(** X2. Deleting by id is final and idempotent: after a [delete] message no
    entry of the section has that id, a second [delete] and any [update]
    for the id return the document unchanged. *)
Theorem handleUpdate_delete_final (s : ListSection) (entryId : string)
    (c : value) (d : ResumeData) :
  documentOk d = true →
  ∃ d', handleUpdate (deleteMessage (sectionName s) entryId) d = Returned d'
        ∧ forallb (λ e, negb (hasId entryId e)) (entries s d') = true
        ∧ handleUpdate (deleteMessage (sectionName s) entryId) d' = Returned d'
        ∧ handleUpdate {| section := sectionName s; entryId := entryId;
                          changeType := update; content := c |} d'
          = Returned d'.
Proof.
  intros Hd.
  pose (del := deleteMessage (sectionName s) entryId).
  assert (handleUpdate del d
          = Returned (setEntries s (removeId entryId (entries s d)) d)) as Hret
    by (by apply handleUpdate_list_returns).
  eexists. split; [exact Hret|].
  assert (forallb (λ e, negb (hasId entryId e))
            (entries s (setEntries s (removeId entryId (entries s d)) d))
          = true) as Hgone.
  { rewrite entries_setEntries, bool_decide_eq_true_2 by done.
    apply removeId_gone. }
  split; [exact Hgone|].
  assert (documentOk (setEntries s (removeId entryId (entries s d)) d) = true)
    as Hd'.
  { apply documentOk_setEntries; [done|]. apply entriesOk_removeId.
    by apply documentOk_entries. }
  split; by apply (handleUpdate_unmatched s).
Qed.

◆ AIM OF THE EXERCISE
Exact copies are needed of the line with "for the id return" and each line after it through the end of the material above.

◆ ANSWER BOX
    for the id return the document unchanged. *)
Theorem handleUpdate_delete_final (s : ListSection) (entryId : string)
    (c : value) (d : ResumeData) :
  documentOk d = true →
  ∃ d', handleUpdate (deleteMessage (sectionName s) entryId) d = Returned d'
        ∧ forallb (λ e, negb (hasId entryId e)) (entries s d') = true
        ∧ handleUpdate (deleteMessage (sectionName s) entryId) d' = Returned d'
        ∧ handleUpdate {| section := sectionName s; entryId := entryId;
                          changeType := update; content := c |} d'
          = Returned d'.
Proof.
  intros Hd.
  pose (del := deleteMessage (sectionName s) entryId).
  assert (handleUpdate del d
          = Returned (setEntries s (removeId entryId (entries s d)) d)) as Hret
    by (by apply handleUpdate_list_returns).
  eexists. split; [exact Hret|].
  assert (forallb (λ e, negb (hasId entryId e))
            (entries s (setEntries s (removeId entryId (entries s d)) d))
          = true) as Hgone.
  { rewrite entries_setEntries, bool_decide_eq_true_2 by done.
    apply removeId_gone. }
  split; [exact Hgone|].
  assert (documentOk (setEntries s (removeId entryId (entries s d)) d) = true)
    as Hd'.
  { apply documentOk_setEntries; [done|]. apply entriesOk_removeId.
    by apply documentOk_entries. }
  split; by apply (handleUpdate_unmatched s).
Qed.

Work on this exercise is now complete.